Module UpdateCentra.
(** Every field is [Optional[...] = None]: a body may leave a field out,
    send it as null, or send a value. *)
Record t : Type := {
  CentraName : given string;
  CentraAddress : given string;
  NumberOfEmployees : given Z
}.

(** One entry of [centra.dict(exclude_unset=True)]. *)
Inductive item : Type :=
| item_CentraName (value : option string)
| item_CentraAddress (value : option string)
| item_NumberOfEmployees (value : option Z).

Definition key (i : item) : string :=
  match i with
  | item_CentraName _ => "CentraName"
  | item_CentraAddress _ => "CentraAddress"
  | item_NumberOfEmployees _ => "NumberOfEmployees"
  end.

Definition entry {A : Type} (mk : option A -> item) (g : given A) : list item :=
  match g with
  | Unset => []
  | Given v => [mk v]
  end.

(** [dict(exclude_unset=True)]: the fields the body set, in field order. *)
Definition dict_exclude_unset (c : t) : list item :=
  entry item_CentraName (CentraName c)
  ++ entry item_CentraAddress (CentraAddress c)
  ++ entry item_NumberOfEmployees (NumberOfEmployees c).

(** The integer an entry binds, if its value is one. *)
Definition int_value (i : item) : list Z :=
  match i with
  | item_NumberOfEmployees (Some n) => [n]
  | _ => []
  end.

(** [SET {key} = ?] on a row of centra, whose columns are all NOT NULL. *)
Definition assign (i : item) (r : centra.row) : result centra.row :=
  match i with
  | item_CentraName v =>
      rbind (not_null "centra.CentraName" v)
            (fun s => Ok (centra.set_CentraName s r))
  | item_CentraAddress v =>
      rbind (not_null "centra.CentraAddress" v)
            (fun s => Ok (centra.set_CentraAddress s r))
  | item_NumberOfEmployees v =>
      rbind (not_null "centra.NumberOfEmployees" v)
            (fun n => Ok (centra.set_NumberOfEmployees n r))
  end.
End UpdateCentra.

== Task description ==
Each entry needs to be transcribed exactly.

== Written response ==
Module UpdateCentra.
(** Every field is [Optional[...] = None]: a body may leave a field out,
    send it as null, or send a value. *)
Record t : Type := {
  CentraName : given string;
  CentraAddress : given string;
  NumberOfEmployees : given Z
}.

(** One entry of [centra.dict(exclude_unset=True)]. *)
Inductive item : Type :=
| item_CentraName (value : option string)
| item_CentraAddress (value : option string)
| item_NumberOfEmployees (value : option Z).

Definition key (i : item) : string :=
  match i with
  | item_CentraName _ => "CentraName"
  | item_CentraAddress _ => "CentraAddress"
  | item_NumberOfEmployees _ => "NumberOfEmployees"
  end.

Definition entry {A : Type} (mk : option A -> item) (g : given A) : list item :=
  match g with
  | Unset => []
  | Given v => [mk v]
  end.

(** [dict(exclude_unset=True)]: the fields the body set, in field order. *)
Definition dict_exclude_unset (c : t) : list item :=
  entry item_CentraName (CentraName c)
  ++ entry item_CentraAddress (CentraAddress c)
  ++ entry item_NumberOfEmployees (NumberOfEmployees c).

(** The integer an entry binds, if its value is one. *)
Definition int_value (i : item) : list Z :=
  match i with
  | item_NumberOfEmployees (Some n) => [n]
  | _ => []
  end.

(** [SET {key} = ?] on a row of centra, whose columns are all NOT NULL. *)
Definition assign (i : item) (r : centra.row) : result centra.row :=
  match i with
  | item_CentraName v =>
      rbind (not_null "centra.CentraName" v)
            (fun s => Ok (centra.set_CentraName s r))
  | item_CentraAddress v =>
      rbind (not_null "centra.CentraAddress" v)
            (fun s => Ok (centra.set_CentraAddress s r))
  | item_NumberOfEmployees v =>
      rbind (not_null "centra.NumberOfEmployees" v)
            (fun n => Ok (centra.set_NumberOfEmployees n r))
  end.
End UpdateCentra.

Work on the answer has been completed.